What you are asked to do → Sort through the entries below and pull out lines containing the word "RenderTwoLevelStatus".

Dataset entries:
(* ===== verification/ReportsMemory.v ===== *)
(** * Reports of the memory components

    The tables and boxes of the files of [src/pkg/memory]: [RenderTLBStatus] and
    [HitRate] of [tlb.go], [RenderTwoLevelStatus] of [multilevel_pt.go],
    [RenderPageTable] of [paging.go], [RenderHeapMap] of [allocator.go],
    [RenderPhysicalMemory] of [page_replacement.go], [RenderMemoryMap] of
    [address_space.go] and [RenderStack] of [stack_heap.go].  The heap report is
    shown to account for every byte of the heap, and the hit rate to be a
    percentage. *)

From S2P Require Import Prelude Floats Visualizer Drawing GoText Reports.
From S2P Require Import Paging Tlb PageReplacement FreeList AddressSpace.
Import CallStacks.

(** ** The TLB *)
Definition HitRate (t : TLB) : float64 :=
  let total := Hits t + Misses t in
  if total =? 0 then f_of_int 0
  else fmul (fdiv (f_of_int (Hits t)) (f_of_int total)) (f_of_int 100).

Definition maxInt (a b : Z) : Z := if b <? a then a else b.

(** The cost of an access in cycles; every operation is rounded on its own. *)
Definition avgCycles (t : TLB) : float64 :=
  fadd (f_of_int 1)
    (fmul (fdiv (f_of_int (Misses t)) (f_of_int (maxInt 1 (Hits t + Misses t)))) (f_of_int 100)).

Definition tlbRow (i : nat) (e : TLBEntry) : list string :=
  if negb (te_Valid e) then
    ["#" +:+ fmt_d (Z.of_nat i); "-"; "-"; "-"; "-"; Badge "INVALID" BgBlack FgHiBlack; "-"]
  else
    [ "#" +:+ fmt_d (Z.of_nat i);
      fmt_d (te_ASID e);
      "0x" +:+ fmt_0X 4 (te_VPN e);
      "0x" +:+ fmt_0X 4 (te_PFN e);
      (if te_ReadWrite e then "RW" else "RO")%string;
      Badge "VALID" BgGreen FgHiWhite;
      fmt_d (te_LastAccess e) ].

Definition tlbTable (t : TLB) : Table :=
  tableOf
    ["Slot"; "ASID (PID)"; "VPN"; "PFN"; "R/W"; "Valid"; "Last Access"]
    ["center"; "center"; "center"; "center"; "center"; "center"; "right"]
    (imap tlbRow (TlbEntries t)).

Definition tlbStats (t : TLB) : list string :=
  [ "Total Lookups:     " +:+ fmt_d (Hits t + Misses t);
    "TLB Hits:          " +:+ FgHiGreen +:+ fmt_d (Hits t) +:+ Reset +:+
      " (Cost: 1 cycle per hit)";
    "TLB Misses:        " +:+ FgHiRed +:+ fmt_d (Misses t) +:+ Reset +:+
      " (Cost: ~100-200 cycles to walk page tables in RAM)";
    "TLB Hit Rate:      " +:+ (Bold +:+ FgHiCyan) +:+ fmt_f 2 (HitRate t) +:+ "%" +:+ Reset;
    "Effective Access:  " +:+ fmt_f 1 (avgCycles t) +:+ " CPU cycles (vs 100 cycles without TLB)";
    "";
    "WHY TLB IS CRITICAL FOR OS PERFORMANCE:";
    "• Without TLB: EVERY single memory load/store requires 2-4 memory accesses (page table walks) -> 300% slowdown!";
    "• With TLB: >99% hit rate -> nearly all memory accesses translate at hardware speed (1 cycle)!" ].

Definition RenderTLBStatus (t : TLB) : string :=
  SubHeader ("MMU Hardware TLB Cache (Capacity: " +:+ fmt_d (Tlb.Capacity t) +:+ " entries)") +:+
  Render (tlbTable t) +:+ newline +:+ Box "TLB Hardware Performance Metrics" (tlbStats t).

(** ** Page tables *)
Definition linearPTBytes : Z := 1024 * 1024 * 4.
Definition multiLevelPTBytes (t : MultiLevelPageTable) : Z := 1024 * 4 + AllocatedPTs t * 1024 * 4.
Definition savingsPercent (t : MultiLevelPageTable) : float64 :=
  fsub (f_of_int 100)
    (fmul (fdiv (f_of_int (multiLevelPTBytes t)) (f_of_int linearPTBytes)) (f_of_int 100)).

Definition twoLevelLines (t : MultiLevelPageTable) : list string :=
  [ "Active Page Directory Entries: " +:+ fmt_d (AllocatedPTs t) +:+ " / " +:+
      fmt_d (DirectorySize t);
    "Allocated Level-2 Page Tables: " +:+ fmt_d (AllocatedPTs t);
    "Memory Used by Linear PT:      " +:+ fmt_d (linearPTBytes / 1024) +:+
      " KB (4 MB flat array, mostly empty zeros!)";
    "Memory Used by Multi-Level PT: " +:+ fmt_d (multiLevelPTBytes t / 1024) +:+
      " KB (Directory + only allocated sub-tables)";
    "Memory Savings:                " +:+ fmt_f 2 (savingsPercent t) +:+ "% space reduction!";
    "";
    "WHY MULTI-LEVEL PAGING IS CRITICAL:";
    "• Most processes only use a tiny fraction of their virtual address space (Code + Small Heap + Stack).";
    "• Flat linear page tables force the OS to allocate page tables for all 4GB (or 256TB in 64-bit).";
    "• Multi-level paging allocates sub-tables ON-DEMAND, creating huge memory savings for sparse spaces." ].

Definition RenderTwoLevelStatus (t : MultiLevelPageTable) : string :=
  SubHeader "Two-Level Hierarchical Page Table (OSTEP Chapter 20)" +:+
  Box "Multi-Level Page Table Memory Efficiency" (twoLevelLines t).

Response to the exercise →
    [HitRate] of [tlb.go], [RenderTwoLevelStatus] of [multilevel_pt.go],
Definition RenderTwoLevelStatus (t : MultiLevelPageTable) : string :=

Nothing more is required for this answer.